AIM OF THE EXERCISE ::
Below are records; quote them exactly from the first line through the line that contains "includes s' needle".

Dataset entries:
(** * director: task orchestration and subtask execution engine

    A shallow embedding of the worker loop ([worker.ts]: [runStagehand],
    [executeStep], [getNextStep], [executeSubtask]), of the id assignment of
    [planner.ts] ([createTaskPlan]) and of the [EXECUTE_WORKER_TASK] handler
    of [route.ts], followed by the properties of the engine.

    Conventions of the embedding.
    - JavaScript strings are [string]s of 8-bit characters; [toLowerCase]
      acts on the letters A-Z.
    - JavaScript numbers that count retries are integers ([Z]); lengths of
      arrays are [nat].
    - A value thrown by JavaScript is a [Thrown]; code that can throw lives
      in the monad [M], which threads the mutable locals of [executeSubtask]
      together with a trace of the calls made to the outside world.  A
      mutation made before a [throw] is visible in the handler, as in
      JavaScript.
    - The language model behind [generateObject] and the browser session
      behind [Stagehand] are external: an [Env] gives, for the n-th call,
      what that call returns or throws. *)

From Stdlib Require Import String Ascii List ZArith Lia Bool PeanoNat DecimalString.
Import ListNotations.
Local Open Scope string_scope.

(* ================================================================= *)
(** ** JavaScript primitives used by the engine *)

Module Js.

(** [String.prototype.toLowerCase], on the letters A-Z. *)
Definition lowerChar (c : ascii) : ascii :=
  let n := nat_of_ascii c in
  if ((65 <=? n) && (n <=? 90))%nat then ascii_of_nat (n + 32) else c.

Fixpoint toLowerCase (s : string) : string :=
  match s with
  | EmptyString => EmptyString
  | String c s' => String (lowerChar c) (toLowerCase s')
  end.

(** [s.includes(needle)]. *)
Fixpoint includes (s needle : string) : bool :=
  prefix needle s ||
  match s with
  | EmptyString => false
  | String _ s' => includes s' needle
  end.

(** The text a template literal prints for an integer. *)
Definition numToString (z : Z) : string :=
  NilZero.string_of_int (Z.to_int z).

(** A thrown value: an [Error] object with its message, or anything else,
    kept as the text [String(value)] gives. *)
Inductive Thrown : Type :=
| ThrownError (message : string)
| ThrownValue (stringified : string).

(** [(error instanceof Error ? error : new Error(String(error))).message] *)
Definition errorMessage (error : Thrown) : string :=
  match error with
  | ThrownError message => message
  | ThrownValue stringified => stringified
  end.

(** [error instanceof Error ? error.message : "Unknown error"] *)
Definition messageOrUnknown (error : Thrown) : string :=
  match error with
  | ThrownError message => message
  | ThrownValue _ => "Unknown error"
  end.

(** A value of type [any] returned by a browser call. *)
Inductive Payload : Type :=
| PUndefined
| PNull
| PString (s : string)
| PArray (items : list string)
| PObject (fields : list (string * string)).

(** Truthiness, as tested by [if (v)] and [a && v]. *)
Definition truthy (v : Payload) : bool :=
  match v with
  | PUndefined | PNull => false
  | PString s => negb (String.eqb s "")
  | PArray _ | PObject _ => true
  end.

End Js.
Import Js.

SOLUTION FOR THIS PROBLEM ::
(** * director: task orchestration and subtask execution engine

    A shallow embedding of the worker loop ([worker.ts]: [runStagehand],
    [executeStep], [getNextStep], [executeSubtask]), of the id assignment of
    [planner.ts] ([createTaskPlan]) and of the [EXECUTE_WORKER_TASK] handler
    of [route.ts], followed by the properties of the engine.

    Conventions of the embedding.
    - JavaScript strings are [string]s of 8-bit characters; [toLowerCase]
      acts on the letters A-Z.
    - JavaScript numbers that count retries are integers ([Z]); lengths of
      arrays are [nat].
    - A value thrown by JavaScript is a [Thrown]; code that can throw lives
      in the monad [M], which threads the mutable locals of [executeSubtask]
      together with a trace of the calls made to the outside world.  A
      mutation made before a [throw] is visible in the handler, as in
      JavaScript.
    - The language model behind [generateObject] and the browser session
      behind [Stagehand] are external: an [Env] gives, for the n-th call,
      what that call returns or throws. *)

From Stdlib Require Import String Ascii List ZArith Lia Bool PeanoNat DecimalString.
Import ListNotations.
Local Open Scope string_scope.

(* ================================================================= *)
(** ** JavaScript primitives used by the engine *)

Module Js.

(** [String.prototype.toLowerCase], on the letters A-Z. *)
Definition lowerChar (c : ascii) : ascii :=
  let n := nat_of_ascii c in
  if ((65 <=? n) && (n <=? 90))%nat then ascii_of_nat (n + 32) else c.

Fixpoint toLowerCase (s : string) : string :=
  match s with
  | EmptyString => EmptyString
  | String c s' => String (lowerChar c) (toLowerCase s')
  end.

(** [s.includes(needle)]. *)
Fixpoint includes (s needle : string) : bool :=
  prefix needle s ||
  match s with
  | EmptyString => false
  | String _ s' => includes s' needle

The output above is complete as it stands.